Good teachers not only inspire their students to do well in the class and instill the sense that the knowledge will be important in the future, they make the material so real and applicable that your mind is captivated by the present realness of it all, and you understand that "the future" has come. That is an exciting thought. I'm not going to be a physician in 2, 3, 4 years, I'll be one is a blink of an eye. Time flies just like that.
It's exciting to be passionate about what I'm learning. The past six months or so, things became very real in terms of the knowledge that I've blessed with acquiring.
This past week at SGU, we had a week of lectures on medical law. Knowing very little about the specifics of medical law (or even the basics) before these lectures, I'm amazed at how much I've learned and how much I've enjoyed learning about it. Here, I have to give credit to the professor. He was so honest, confident, inspiring and interesting. He said things that he knew to be true and he was not afraid to say them.

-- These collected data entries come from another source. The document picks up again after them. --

Lemma query_starting_comittee_quiet tries n pt :
  (get_power_table (world n)).1 = inr (Some pt) →
  query_starting_comittee (S tries) n =
    (Done pt, set_world (get_power_table (world n)).2 n).
Proof.
  intros Hpt. cbn [query_starting_comittee]. unfold mbind, io_bind. by rewrite await_quiet, Hpt.
Qed.

(** Starting the syncer on a fresh, enabled provider brings provider and
    tally into lockstep at the committed finality of the ledger and installs the
    current power table; a disabled provider is an error. *)
Lemma launch_lockstep tries n f' pt :
  (get_latest_committed_finality (world n)).1 = inr (Some f') →
  0 < height f' → height f' + 1 < u64_size →
  (∀ w, (get_power_table w).1 = inr (Some pt)) →
  chain (vote_tally n) = ∅ →
  match provider n with
  | Some (MkCached p _) => data (cached_data p) = [] → increment (cached_data p) = 1 →
      last_committed_finality p = None →
      ∃ n' p', launch_polling_syncer (S tries) n = (Done tt, n') ∧ provides n' p' f' ∧
        (∀ k, chain (vote_tally n') !! k = chain_view p' f' k) ∧ blocks p' = ∅ ∧
        power_table (vote_tally n') = from_iter pt
  | None => ∃ e, launch_polling_syncer (S tries) n = (Fail e, n)
  end.
Proof.
  intros Hled Hpos Hfit Hpt Hch. unfold launch_polling_syncer, mbind, io_bind, io_reads.
  destruct (provider n) as [[p cfg]|] eqn:Hcfg; [|by eexists]. intros Hd Hi Hnone.
  cbv beta iota. change (negb (is_enabled (Some (MkCached p cfg)))) with false. cbv beta iota.
  rewrite (query_starting_finality_quiet tries n f') by done.
  rewrite (query_starting_comittee_quiet tries _ pt) by done.
  unfold atomically, atomically_or_err. rewrite quiet.
  unfold toggle_set_new_finality, cached_set_new_finality, stm_bind.
  rewrite (on_provider_inner _ _ (set_world _ (set_world _ n)) p cfg Hcfg).
  rewrite set_new_finality_eq by (by right).
  set (p' := set_committed _ _). simpl. eexists _, p'. split; [done|].
  assert (data (cached_data p') = []) as Hd' by (simpl; by rewrite Hd).
  assert (blocks p' = ∅) as Hb by (unfold blocks, abs; by rewrite Hd').
  split_and!; [|intros k|done|done].
  - split_and!; [by exists cfg|by apply provider_inv_empty|done|done].
  - change (chain (finalize (height f') (block_hash f') (vote_tally n)) !! k = chain_view p' f' k).
    rewrite chain_finalize, Hch. unfold chain_view. rewrite Hb, !lookup_empty.
    by repeat case_bool_decide.
Qed.
End launch.

(** ** Concrete runs *)

Module SampleSync.
#[local] Existing Instance dev_profile.
#[local] Existing Instance sample_data.
#[local] Existing Instance SampleParent.proxy.
#[local] Existing Instance SampleParent.idle.
Import SampleParent.

#[export] Instance idle_quiet : Quiet := {| quiet n := eq_refl |}.
#[export] Instance idle_tasks : OtherTasks := {| others_run n := rtc_refl _ n |}.

Lemma msgs_of_fit h m : m ∈ msgs_of h → m + 1 < u64_size.
Proof.
  unfold msgs_of. case_match; [by intros ?%elem_of_nil|].
  intros ->%list_elem_of_singleton. pose proof (N.mod_lt h 1000 ltac:(done)). lia.
Qed.

#[export] Instance proxy_fits : ProxyFits.
Proof.
  split.
  - by intros w h [= <-].
  - intros h w r m. simpl. unfold answer, unless_null. simpl. case_match; [done|].
    intros [= <-]. simpl. apply msgs_of_fit.
  - intros h w r c. simpl. unfold answer, unless_null. simpl. case_match; [done|].
    intros [= <-]. simpl. by intros ?%elem_of_nil.
Qed.

#[export] Instance proxy_ready : LedgerReady.
Proof. split. intros w. by exists (Sample.fin 10 100). Qed.

Lemma prev_of_spec h :
  0 < h → is_null h = false →
  prev_of h ≤ h - 1 ∧ is_null (prev_of h) = false ∧
  ∀ k, prev_of h < k ≤ h - 1 → is_null k = true.
Proof.
  unfold prev_of. intros Hh Hn. destruct (is_null (h - 1)) eqn:Hp; cycle 1.
  { split; [done|]. split; [done|]. lia. }
  split; [lia|]. unfold is_null in *. apply bool_decide_eq_true in Hp as [Hp Hm].
  pose proof (N.Div0.div_mod (h - 1) 6) as Hd. rewrite Hm in Hd.
  set (q := (h - 1) / 6) in *. split.
  - apply bool_decide_eq_false_2. intros [_ Hm']. pose proof (N.Div0.div_mod (h - 2) 6) as Hd'.
    rewrite Hm' in Hd'. set (q' := (h - 2) / 6) in *. lia.
  - intros k Hk. assert (k = h - 1) as -> by lia. by apply bool_decide_eq_true_2.
Qed.

#[export] Instance honest : HonestParent block.
Proof.
  split.
  - intros h v w Hv Hh. unfold block in Hv. destruct (is_null h) eqn:Hn; [done|].
    injection Hv as <-. exists (hash_of (prev_of h)). split.
    { simpl. unfold answer, unless_null. by rewrite Hn. }
    destruct (prev_of_spec h Hh Hn) as (Hle & Hpn & Hnull). exists (prev_of h).
    split; [done|]. split; [unfold parent_view, block; by rewrite Hpn|].
    intros k Hk. unfold parent_view, block. by rewrite (Hnull k Hk).
  - intros h w Hv. unfold block in Hv. destruct (is_null h) eqn:Hn; [|done].
    exists null_round. split; [|by vm_compute]. simpl. unfold answer, unless_null. by rewrite Hn.
  - intros h v w Hv. unfold block in Hv. destruct (is_null h) eqn:Hn; [done|].
    injection Hv as <-. simpl. unfold answer, unless_null. by rewrite Hn.
  - intros h v w Hv. unfold block in Hv. destruct (is_null h) eqn:Hn; [done|].
    injection Hv as <-. simpl. unfold answer, unless_null. by rewrite Hn.
  - intros h. unfold block. destruct (is_null h) eqn:Hn; [done|]. split; split.
    + unfold msgs_of. simpl. rewrite Hn. intros [|i] x y; [done|]. by destruct i.
    + by intros i x y ?.
    + intros m. apply msgs_of_fit.
    + by intros c ?%elem_of_nil.
Qed.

The mean reason for this post is to quote the last 5 minutes of his week of lectures. Here we go. He started out by saying that in law school he studied the New Testament in GREEK. Then he half remembered a bible verse in Greek (impressive)..., after which he continued in English:
"In Him there was life, and the life was the light of [the world]." (John 1:4) I think that sentiment probably lies somewhere in the heart of every physician. You people stand for life! Even before the [New Testament] in the Hippocratic Oath it is the same sentiment that motivates physicians.
'I will neither give a deadly drug to anyone if asked for it, nor will I make a suggestion to this effect. In purity and in holiness I will guard my life and my art.'
People trust in you because they know that that's your motive. And if you drift too far away from that, then you loose their trust and the light begins to go out.
It is not the possibility of prison that should worry you, it's that somehow you loose track of who you really are... I don't think you will."